═════ Entries provided ═════

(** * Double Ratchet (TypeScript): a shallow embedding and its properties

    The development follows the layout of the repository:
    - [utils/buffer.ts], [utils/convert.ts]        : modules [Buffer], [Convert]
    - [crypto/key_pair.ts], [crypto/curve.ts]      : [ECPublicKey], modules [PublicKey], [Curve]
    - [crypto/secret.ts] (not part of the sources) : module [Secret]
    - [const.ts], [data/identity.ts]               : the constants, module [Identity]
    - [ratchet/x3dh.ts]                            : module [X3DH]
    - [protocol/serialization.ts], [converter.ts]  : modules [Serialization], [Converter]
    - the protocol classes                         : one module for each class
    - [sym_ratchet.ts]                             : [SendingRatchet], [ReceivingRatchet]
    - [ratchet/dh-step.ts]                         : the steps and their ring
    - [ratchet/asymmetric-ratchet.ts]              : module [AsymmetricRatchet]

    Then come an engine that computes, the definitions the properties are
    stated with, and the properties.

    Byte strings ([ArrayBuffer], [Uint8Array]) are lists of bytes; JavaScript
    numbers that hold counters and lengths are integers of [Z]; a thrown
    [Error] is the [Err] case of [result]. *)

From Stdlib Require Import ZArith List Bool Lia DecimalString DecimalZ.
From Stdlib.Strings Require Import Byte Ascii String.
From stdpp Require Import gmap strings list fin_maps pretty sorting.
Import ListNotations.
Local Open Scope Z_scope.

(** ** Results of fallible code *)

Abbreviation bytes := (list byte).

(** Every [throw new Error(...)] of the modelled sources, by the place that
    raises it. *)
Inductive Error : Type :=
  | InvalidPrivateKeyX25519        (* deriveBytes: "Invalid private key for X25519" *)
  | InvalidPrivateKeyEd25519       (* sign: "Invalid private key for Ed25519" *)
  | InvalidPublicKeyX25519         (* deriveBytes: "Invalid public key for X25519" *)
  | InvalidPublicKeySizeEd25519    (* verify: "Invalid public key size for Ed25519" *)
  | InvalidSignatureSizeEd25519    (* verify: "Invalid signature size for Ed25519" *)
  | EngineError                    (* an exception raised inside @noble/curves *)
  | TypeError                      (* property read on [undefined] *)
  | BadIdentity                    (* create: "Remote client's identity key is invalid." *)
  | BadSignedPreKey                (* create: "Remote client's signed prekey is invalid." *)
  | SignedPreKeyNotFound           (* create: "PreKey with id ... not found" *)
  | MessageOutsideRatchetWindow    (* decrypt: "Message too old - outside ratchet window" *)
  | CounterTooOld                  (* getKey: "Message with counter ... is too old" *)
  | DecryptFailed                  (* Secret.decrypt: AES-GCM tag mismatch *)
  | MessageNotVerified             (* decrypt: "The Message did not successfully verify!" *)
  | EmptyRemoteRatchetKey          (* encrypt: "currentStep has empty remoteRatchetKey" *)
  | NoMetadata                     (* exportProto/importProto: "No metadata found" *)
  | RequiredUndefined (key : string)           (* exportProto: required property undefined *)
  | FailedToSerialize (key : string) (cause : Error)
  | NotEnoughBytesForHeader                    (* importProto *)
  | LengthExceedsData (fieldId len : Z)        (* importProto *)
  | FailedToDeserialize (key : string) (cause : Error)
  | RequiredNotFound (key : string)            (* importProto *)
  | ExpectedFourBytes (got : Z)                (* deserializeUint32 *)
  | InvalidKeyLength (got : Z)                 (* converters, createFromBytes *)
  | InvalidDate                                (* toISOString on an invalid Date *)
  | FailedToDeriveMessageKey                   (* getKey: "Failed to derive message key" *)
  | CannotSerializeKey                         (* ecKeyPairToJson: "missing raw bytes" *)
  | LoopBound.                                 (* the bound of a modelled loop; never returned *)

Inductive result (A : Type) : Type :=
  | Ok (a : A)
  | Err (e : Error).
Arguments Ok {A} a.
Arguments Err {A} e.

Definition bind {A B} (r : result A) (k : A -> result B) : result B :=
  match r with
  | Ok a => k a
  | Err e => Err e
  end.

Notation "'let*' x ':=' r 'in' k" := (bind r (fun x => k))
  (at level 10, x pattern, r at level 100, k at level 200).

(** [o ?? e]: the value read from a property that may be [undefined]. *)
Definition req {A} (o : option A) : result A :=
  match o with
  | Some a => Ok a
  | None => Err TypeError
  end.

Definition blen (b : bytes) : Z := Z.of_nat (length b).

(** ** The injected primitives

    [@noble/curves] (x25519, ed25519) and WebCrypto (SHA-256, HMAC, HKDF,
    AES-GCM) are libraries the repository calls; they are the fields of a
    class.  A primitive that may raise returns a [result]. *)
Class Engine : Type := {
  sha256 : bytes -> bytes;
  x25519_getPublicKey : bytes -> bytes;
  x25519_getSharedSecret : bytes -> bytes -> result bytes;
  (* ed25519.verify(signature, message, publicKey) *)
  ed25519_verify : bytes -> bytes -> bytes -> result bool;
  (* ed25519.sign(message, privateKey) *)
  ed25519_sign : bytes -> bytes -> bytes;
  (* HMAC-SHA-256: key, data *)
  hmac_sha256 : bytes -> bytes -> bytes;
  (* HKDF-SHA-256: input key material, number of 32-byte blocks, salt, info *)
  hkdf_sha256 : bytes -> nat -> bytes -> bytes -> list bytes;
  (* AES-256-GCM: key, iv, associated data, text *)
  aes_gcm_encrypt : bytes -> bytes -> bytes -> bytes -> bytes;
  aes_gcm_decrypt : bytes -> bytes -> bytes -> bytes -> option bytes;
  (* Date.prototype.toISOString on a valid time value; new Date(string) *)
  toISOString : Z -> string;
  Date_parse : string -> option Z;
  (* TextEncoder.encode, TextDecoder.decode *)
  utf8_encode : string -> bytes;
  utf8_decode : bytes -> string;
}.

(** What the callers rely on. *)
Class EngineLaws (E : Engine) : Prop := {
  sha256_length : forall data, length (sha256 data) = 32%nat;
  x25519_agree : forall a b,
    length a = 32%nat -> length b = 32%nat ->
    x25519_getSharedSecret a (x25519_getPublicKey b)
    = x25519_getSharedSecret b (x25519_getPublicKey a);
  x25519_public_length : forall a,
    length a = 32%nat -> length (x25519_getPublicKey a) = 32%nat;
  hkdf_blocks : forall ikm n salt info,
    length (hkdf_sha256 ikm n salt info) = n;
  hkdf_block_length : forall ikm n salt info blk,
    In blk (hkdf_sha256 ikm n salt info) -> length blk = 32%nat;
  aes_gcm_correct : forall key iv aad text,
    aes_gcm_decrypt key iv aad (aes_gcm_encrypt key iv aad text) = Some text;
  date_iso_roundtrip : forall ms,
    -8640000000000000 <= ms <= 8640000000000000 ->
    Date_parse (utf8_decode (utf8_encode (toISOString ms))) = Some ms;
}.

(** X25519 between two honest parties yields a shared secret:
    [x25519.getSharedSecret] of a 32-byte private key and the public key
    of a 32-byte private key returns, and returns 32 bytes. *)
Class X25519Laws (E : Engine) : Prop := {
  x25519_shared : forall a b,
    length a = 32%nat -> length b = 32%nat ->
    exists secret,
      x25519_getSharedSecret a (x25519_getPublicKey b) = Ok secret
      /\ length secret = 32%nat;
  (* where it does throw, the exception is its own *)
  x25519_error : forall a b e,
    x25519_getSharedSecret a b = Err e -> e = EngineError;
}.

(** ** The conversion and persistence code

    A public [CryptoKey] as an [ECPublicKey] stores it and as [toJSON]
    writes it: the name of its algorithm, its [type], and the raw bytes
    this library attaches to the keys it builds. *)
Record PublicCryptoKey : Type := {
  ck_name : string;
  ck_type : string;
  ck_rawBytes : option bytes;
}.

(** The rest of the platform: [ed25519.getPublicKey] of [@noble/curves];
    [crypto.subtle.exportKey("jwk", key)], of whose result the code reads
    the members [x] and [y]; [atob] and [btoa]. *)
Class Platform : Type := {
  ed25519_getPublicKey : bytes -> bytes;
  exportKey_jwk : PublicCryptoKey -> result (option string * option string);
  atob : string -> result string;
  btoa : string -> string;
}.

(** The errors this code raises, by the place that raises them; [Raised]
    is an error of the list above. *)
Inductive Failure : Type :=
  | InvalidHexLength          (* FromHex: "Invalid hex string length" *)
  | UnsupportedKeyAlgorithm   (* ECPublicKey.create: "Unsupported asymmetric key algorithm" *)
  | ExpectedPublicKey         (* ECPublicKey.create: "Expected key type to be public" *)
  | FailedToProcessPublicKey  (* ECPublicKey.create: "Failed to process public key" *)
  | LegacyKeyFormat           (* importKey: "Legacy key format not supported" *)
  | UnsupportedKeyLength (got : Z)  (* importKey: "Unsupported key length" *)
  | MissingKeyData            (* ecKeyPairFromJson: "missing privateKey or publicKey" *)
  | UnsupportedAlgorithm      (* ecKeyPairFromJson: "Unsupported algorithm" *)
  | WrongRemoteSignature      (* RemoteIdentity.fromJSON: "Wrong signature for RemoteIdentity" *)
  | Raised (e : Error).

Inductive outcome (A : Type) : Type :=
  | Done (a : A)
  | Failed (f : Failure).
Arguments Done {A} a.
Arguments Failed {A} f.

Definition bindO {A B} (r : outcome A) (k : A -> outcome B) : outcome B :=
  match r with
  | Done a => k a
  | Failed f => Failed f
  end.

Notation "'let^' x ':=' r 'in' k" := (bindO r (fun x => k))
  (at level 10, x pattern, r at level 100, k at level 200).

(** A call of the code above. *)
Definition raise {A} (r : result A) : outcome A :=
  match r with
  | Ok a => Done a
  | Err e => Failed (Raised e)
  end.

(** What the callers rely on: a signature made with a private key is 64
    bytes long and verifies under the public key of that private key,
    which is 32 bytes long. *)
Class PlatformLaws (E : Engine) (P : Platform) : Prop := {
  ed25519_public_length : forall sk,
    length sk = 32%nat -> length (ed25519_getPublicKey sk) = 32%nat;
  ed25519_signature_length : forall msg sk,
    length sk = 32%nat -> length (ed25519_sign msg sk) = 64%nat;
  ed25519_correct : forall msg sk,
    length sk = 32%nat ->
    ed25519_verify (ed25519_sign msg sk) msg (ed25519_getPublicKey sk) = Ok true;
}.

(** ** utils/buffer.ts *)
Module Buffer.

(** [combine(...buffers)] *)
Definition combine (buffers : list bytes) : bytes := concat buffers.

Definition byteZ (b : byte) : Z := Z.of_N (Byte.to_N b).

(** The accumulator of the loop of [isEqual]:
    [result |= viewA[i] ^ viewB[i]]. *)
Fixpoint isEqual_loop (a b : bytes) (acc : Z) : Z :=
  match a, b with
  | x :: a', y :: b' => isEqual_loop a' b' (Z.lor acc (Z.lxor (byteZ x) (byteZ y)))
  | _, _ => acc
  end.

═════

(Task item) Copy the lines of the data above exactly as written, beginning with the line containing "(o : option" and ending with the line containing "length a = 32%nat -> length (x25519_getPublicKey", and leave out all other lines.

(Exercise answer)
Definition req {A} (o : option A) : result A :=
  match o with
  | Some a => Ok a
  | None => Err TypeError
  end.

Definition blen (b : bytes) : Z := Z.of_nat (length b).

(** ** The injected primitives

    [@noble/curves] (x25519, ed25519) and WebCrypto (SHA-256, HMAC, HKDF,
    AES-GCM) are libraries the repository calls; they are the fields of a
    class.  A primitive that may raise returns a [result]. *)
Class Engine : Type := {
  sha256 : bytes -> bytes;
  x25519_getPublicKey : bytes -> bytes;
  x25519_getSharedSecret : bytes -> bytes -> result bytes;
  (* ed25519.verify(signature, message, publicKey) *)
  ed25519_verify : bytes -> bytes -> bytes -> result bool;
  (* ed25519.sign(message, privateKey) *)
  ed25519_sign : bytes -> bytes -> bytes;
  (* HMAC-SHA-256: key, data *)
  hmac_sha256 : bytes -> bytes -> bytes;
  (* HKDF-SHA-256: input key material, number of 32-byte blocks, salt, info *)
  hkdf_sha256 : bytes -> nat -> bytes -> bytes -> list bytes;
  (* AES-256-GCM: key, iv, associated data, text *)
  aes_gcm_encrypt : bytes -> bytes -> bytes -> bytes -> bytes;
  aes_gcm_decrypt : bytes -> bytes -> bytes -> bytes -> option bytes;
  (* Date.prototype.toISOString on a valid time value; new Date(string) *)
  toISOString : Z -> string;
  Date_parse : string -> option Z;
  (* TextEncoder.encode, TextDecoder.decode *)
  utf8_encode : string -> bytes;
  utf8_decode : bytes -> string;
}.

(** What the callers rely on. *)
Class EngineLaws (E : Engine) : Prop := {
  sha256_length : forall data, length (sha256 data) = 32%nat;
  x25519_agree : forall a b,
    length a = 32%nat -> length b = 32%nat ->
    x25519_getSharedSecret a (x25519_getPublicKey b)
    = x25519_getSharedSecret b (x25519_getPublicKey a);
  x25519_public_length : forall a,
    length a = 32%nat -> length (x25519_getPublicKey a) = 32%nat;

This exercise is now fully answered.